DATA FOR THIS EXERCISE:
(** *** The process as a transition system over events *)

Definition handle (ev : event) : M unit :=
  match ev with
  | Qr qr dataUrl => on_qr qr dataUrl
  | Ready chats => on_ready chats
  | AuthFailure msg notified => on_auth_failure msg notified
  | Disconnected reason notified => on_disconnected reason notified
  | Incoming msg w => on_message msg w
  | GetQr => get_qr
  | GetHealth => get_health
  | GetStatus info => get_status info
  | PostSendMessage body sent => post_send_message body sent
  end.

Definition step (st : state) (ev : event) : state := state_of (handle ev st).

(** The state after a sequence of events, oldest first. *)
Definition run (st : state) (evs : list event) : state := fold_left step evs st.

(** The HTTP answers in a trace (each route sends at most one). *)
Definition responses (t : list effect) : list response :=
  omap (fun e => match e with Respond r => Some r | _ => None end) t.

End Service.

(** ** The patterns read directly, and the words of the specification *)

Module Pattern.

(** The longest run of digits at the front of a string, and what is left. *)
Fixpoint take_digits (s : string) : string :=
  match s with
  | String c s' => if is_digit c then String c (take_digits s') else EmptyString
  | EmptyString => EmptyString
  end.

Fixpoint drop_digits (s : string) : string :=
  match s with
  | String c s' => if is_digit c then drop_digits s' else s
  | EmptyString => EmptyString
  end.

Fixpoint all_digits (s : string) : bool :=
  match s with
  | String c s' => is_digit c && all_digits s'
  | EmptyString => true
  end.

(** A match of [[dD]\/(\d+)] that starts at the front of [s]: its group. *)
Definition order_at (s : string) : option string :=
  match s with
  | String c (String sl (String d r)) =>
      if mem_ascii c ["d"; "D"]%char && Ascii.eqb sl "/" && is_digit d
      then Some (String d (take_digits r))
      else None
  | _ => None
  end.

(** The group of the leftmost match. *)
Fixpoint find_order (s : string) : option string :=
  match order_at s with
  | Some ds => Some ds
  | None =>
      match s with
      | String _ s' => find_order s'
      | EmptyString => None
      end
  end.

(** [^\+?\d+$] read directly. *)
Definition digits1 (s : string) : bool := Js.truthy s && all_digits s.

Definition number_ok (s : string) : bool :=
  match s with
  | String c r => (Ascii.eqb c "+" && digits1 r) || digits1 s
  | EmptyString => false
  end.

(** Keep the digits, in order. *)
Fixpoint only_digits (s : string) : string :=
  match s with
  | String c s' => if is_digit c then String c (only_digits s') else only_digits s'
  | EmptyString => EmptyString
  end.

End Pattern.

Import Pattern.

Module Spec.

(** The text [s] holds, right after the prefix [pre], the letter d in
    either case, a slash and the digits [ds] (one or more). *)
Definition occurs_at (pre ds s : string) : Prop :=
  exists c post,
    s = pre ++ String c (String "/" (ds ++ post))
    /\ (c = "d" \/ c = "D")%char
    /\ ds <> ""
    /\ all_digits ds = true.

Definition contains_order_pattern (s : string) : Prop :=
  exists pre ds, occurs_at pre ds s.

(** The first match: no occurrence starts further left, and of those that
    start at the same place it has all the digits. *)
Definition first_order_match (s ds : string) : Prop :=
  exists pre,
    occurs_at pre ds s
    /\ forall pre' ds', occurs_at pre' ds' s ->
         String.length pre < String.length pre'
         \/ (String.length pre = String.length pre'
             /\ String.length ds' <= String.length ds).

(** The keys that [msgSchema] declares. *)
Definition known_key (k : string) : Prop :=
  k = "number" \/ k = "groupTitle" \/ k = "message".

(** The object [o] holds under [k] a string for which [P] holds. *)
Definition has_string (o : gmap string jsval) (k : string) (P : string -> Prop) : Prop :=
  exists s, o !! k = Some (JStr s) /\ P s.

Definition matches_number (n : string) : Prop := Regex.test number_re n = true.

(** The body holds exactly one of [number] (matching [^\+?\d+$]) and
    [groupTitle] (a non-empty string), and a non-empty [message]. *)
Definition valid_body (body : request_body) : Prop :=
  exists o,
    body = Body (JObj o)
    /\ ((has_string o "number" matches_number /\ o !! "groupTitle" = None)
        \/ (o !! "number" = None /\ has_string o "groupTitle" (fun g => g <> "")))
    /\ has_string o "message" (fun m => m <> "").

(** [o[k]] as validation reads it for a declared key [k]: the own key of
    the body, else the key of the object that the body holds under
    [__proto__]. *)
Definition field (o : gmap string jsval) (k : string) : option jsval :=
  match o !! k with
  | Some v => Some v
  | None =>
      match o !! "__proto__" with
      | Some (JObj p) => p !! k
      | _ => None
      end
  end.

Definition reads_string (o : gmap string jsval) (k : string) (P : string -> Prop) : Prop :=
  exists s, field o k = Some (JStr s) /\ P s.

(** What validation lets through: no body at all, or an object that, read
    with [field], holds exactly one of [number] (matching [^\+?\d+$]) and
    [groupTitle] (a non-empty string), a non-empty [message], and no own key
    besides those three and [__proto__]. *)
Definition accepted_body (body : request_body) : Prop :=
  body = NoBody
  \/ exists o,
       body = Body (JObj o)
       /\ ((reads_string o "number" matches_number /\ field o "groupTitle" = None)
           \/ (field o "number" = None /\ reads_string o "groupTitle" (fun g => g <> "")))
       /\ reads_string o "message" (fun m => m <> "")
       /\ forall k, o !! k <> None -> k = "__proto__" \/ known_key k.






(** The two answers of [GET /qr]. *)
Definition qr_not_available : response := Response 200 (SendText "QR belum tersedia").
Definition qr_page_response (img : string) : response :=
  Response 200 (SendText (qr_page img)).



(** The three conditions of the incoming message filter. *)
Definition passes_filter (env : environment) (msg : message) (c : chat) : bool :=
  negb (msg_fromMe msg) && chat_isGroup c && String.eqb (chat_name c) (GROUP_NAME env).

PROBLEM STATEMENT: The records above must be repeated exactly, every one of them.

EXPECTED OUTPUT:
(** *** The process as a transition system over events *)

Definition handle (ev : event) : M unit :=
  match ev with
  | Qr qr dataUrl => on_qr qr dataUrl
  | Ready chats => on_ready chats
  | AuthFailure msg notified => on_auth_failure msg notified
  | Disconnected reason notified => on_disconnected reason notified
  | Incoming msg w => on_message msg w
  | GetQr => get_qr
  | GetHealth => get_health
  | GetStatus info => get_status info
  | PostSendMessage body sent => post_send_message body sent
  end.

Definition step (st : state) (ev : event) : state := state_of (handle ev st).

(** The state after a sequence of events, oldest first. *)
Definition run (st : state) (evs : list event) : state := fold_left step evs st.

(** The HTTP answers in a trace (each route sends at most one). *)
Definition responses (t : list effect) : list response :=
  omap (fun e => match e with Respond r => Some r | _ => None end) t.

End Service.

(** ** The patterns read directly, and the words of the specification *)

Module Pattern.

(** The longest run of digits at the front of a string, and what is left. *)
Fixpoint take_digits (s : string) : string :=
  match s with
  | String c s' => if is_digit c then String c (take_digits s') else EmptyString
  | EmptyString => EmptyString
  end.

Fixpoint drop_digits (s : string) : string :=
  match s with
  | String c s' => if is_digit c then drop_digits s' else s
  | EmptyString => EmptyString
  end.

Fixpoint all_digits (s : string) : bool :=
  match s with
  | String c s' => is_digit c && all_digits s'
  | EmptyString => true
  end.

(** A match of [[dD]\/(\d+)] that starts at the front of [s]: its group. *)
Definition order_at (s : string) : option string :=
  match s with
  | String c (String sl (String d r)) =>
      if mem_ascii c ["d"; "D"]%char && Ascii.eqb sl "/" && is_digit d
      then Some (String d (take_digits r))
      else None
  | _ => None
  end.

(** The group of the leftmost match. *)
Fixpoint find_order (s : string) : option string :=
  match order_at s with
  | Some ds => Some ds
  | None =>
      match s with
      | String _ s' => find_order s'
      | EmptyString => None
      end
  end.

(** [^\+?\d+$] read directly. *)
Definition digits1 (s : string) : bool := Js.truthy s && all_digits s.

Definition number_ok (s : string) : bool :=
  match s with
  | String c r => (Ascii.eqb c "+" && digits1 r) || digits1 s
  | EmptyString => false
  end.

(** Keep the digits, in order. *)
Fixpoint only_digits (s : string) : string :=
  match s with
  | String c s' => if is_digit c then String c (only_digits s') else only_digits s'
  | EmptyString => EmptyString
  end.

End Pattern.

Import Pattern.

Module Spec.

(** The text [s] holds, right after the prefix [pre], the letter d in
    either case, a slash and the digits [ds] (one or more). *)
Definition occurs_at (pre ds s : string) : Prop :=
  exists c post,
    s = pre ++ String c (String "/" (ds ++ post))
    /\ (c = "d" \/ c = "D")%char
    /\ ds <> ""
    /\ all_digits ds = true.

Definition contains_order_pattern (s : string) : Prop :=
  exists pre ds, occurs_at pre ds s.

(** The first match: no occurrence starts further left, and of those that
    start at the same place it has all the digits. *)
Definition first_order_match (s ds : string) : Prop :=
  exists pre,
    occurs_at pre ds s
    /\ forall pre' ds', occurs_at pre' ds' s ->
         String.length pre < String.length pre'
         \/ (String.length pre = String.length pre'
             /\ String.length ds' <= String.length ds).

(** The keys that [msgSchema] declares. *)
Definition known_key (k : string) : Prop :=
  k = "number" \/ k = "groupTitle" \/ k = "message".

(** The object [o] holds under [k] a string for which [P] holds. *)
Definition has_string (o : gmap string jsval) (k : string) (P : string -> Prop) : Prop :=
  exists s, o !! k = Some (JStr s) /\ P s.

Definition matches_number (n : string) : Prop := Regex.test number_re n = true.

(** The body holds exactly one of [number] (matching [^\+?\d+$]) and
    [groupTitle] (a non-empty string), and a non-empty [message]. *)
Definition valid_body (body : request_body) : Prop :=
  exists o,
    body = Body (JObj o)
    /\ ((has_string o "number" matches_number /\ o !! "groupTitle" = None)
        \/ (o !! "number" = None /\ has_string o "groupTitle" (fun g => g <> "")))
    /\ has_string o "message" (fun m => m <> "").

(** [o[k]] as validation reads it for a declared key [k]: the own key of
    the body, else the key of the object that the body holds under
    [__proto__]. *)
Definition field (o : gmap string jsval) (k : string) : option jsval :=
  match o !! k with
  | Some v => Some v
  | None =>
      match o !! "__proto__" with
      | Some (JObj p) => p !! k
      | _ => None
      end
  end.

Definition reads_string (o : gmap string jsval) (k : string) (P : string -> Prop) : Prop :=
  exists s, field o k = Some (JStr s) /\ P s.

(** What validation lets through: no body at all, or an object that, read
    with [field], holds exactly one of [number] (matching [^\+?\d+$]) and
    [groupTitle] (a non-empty string), a non-empty [message], and no own key
    besides those three and [__proto__]. *)
Definition accepted_body (body : request_body) : Prop :=
  body = NoBody
  \/ exists o,
       body = Body (JObj o)
       /\ ((reads_string o "number" matches_number /\ field o "groupTitle" = None)
           \/ (field o "number" = None /\ reads_string o "groupTitle" (fun g => g <> "")))
       /\ reads_string o "message" (fun m => m <> "")
       /\ forall k, o !! k <> None -> k = "__proto__" \/ known_key k.






(** The two answers of [GET /qr]. *)
Definition qr_not_available : response := Response 200 (SendText "QR belum tersedia").
Definition qr_page_response (img : string) : response :=
  Response 200 (SendText (qr_page img)).



(** The three conditions of the incoming message filter. *)
Definition passes_filter (env : environment) (msg : message) (c : chat) : bool :=
  negb (msg_fromMe msg) && chat_isGroup c && String.eqb (chat_name c) (GROUP_NAME env).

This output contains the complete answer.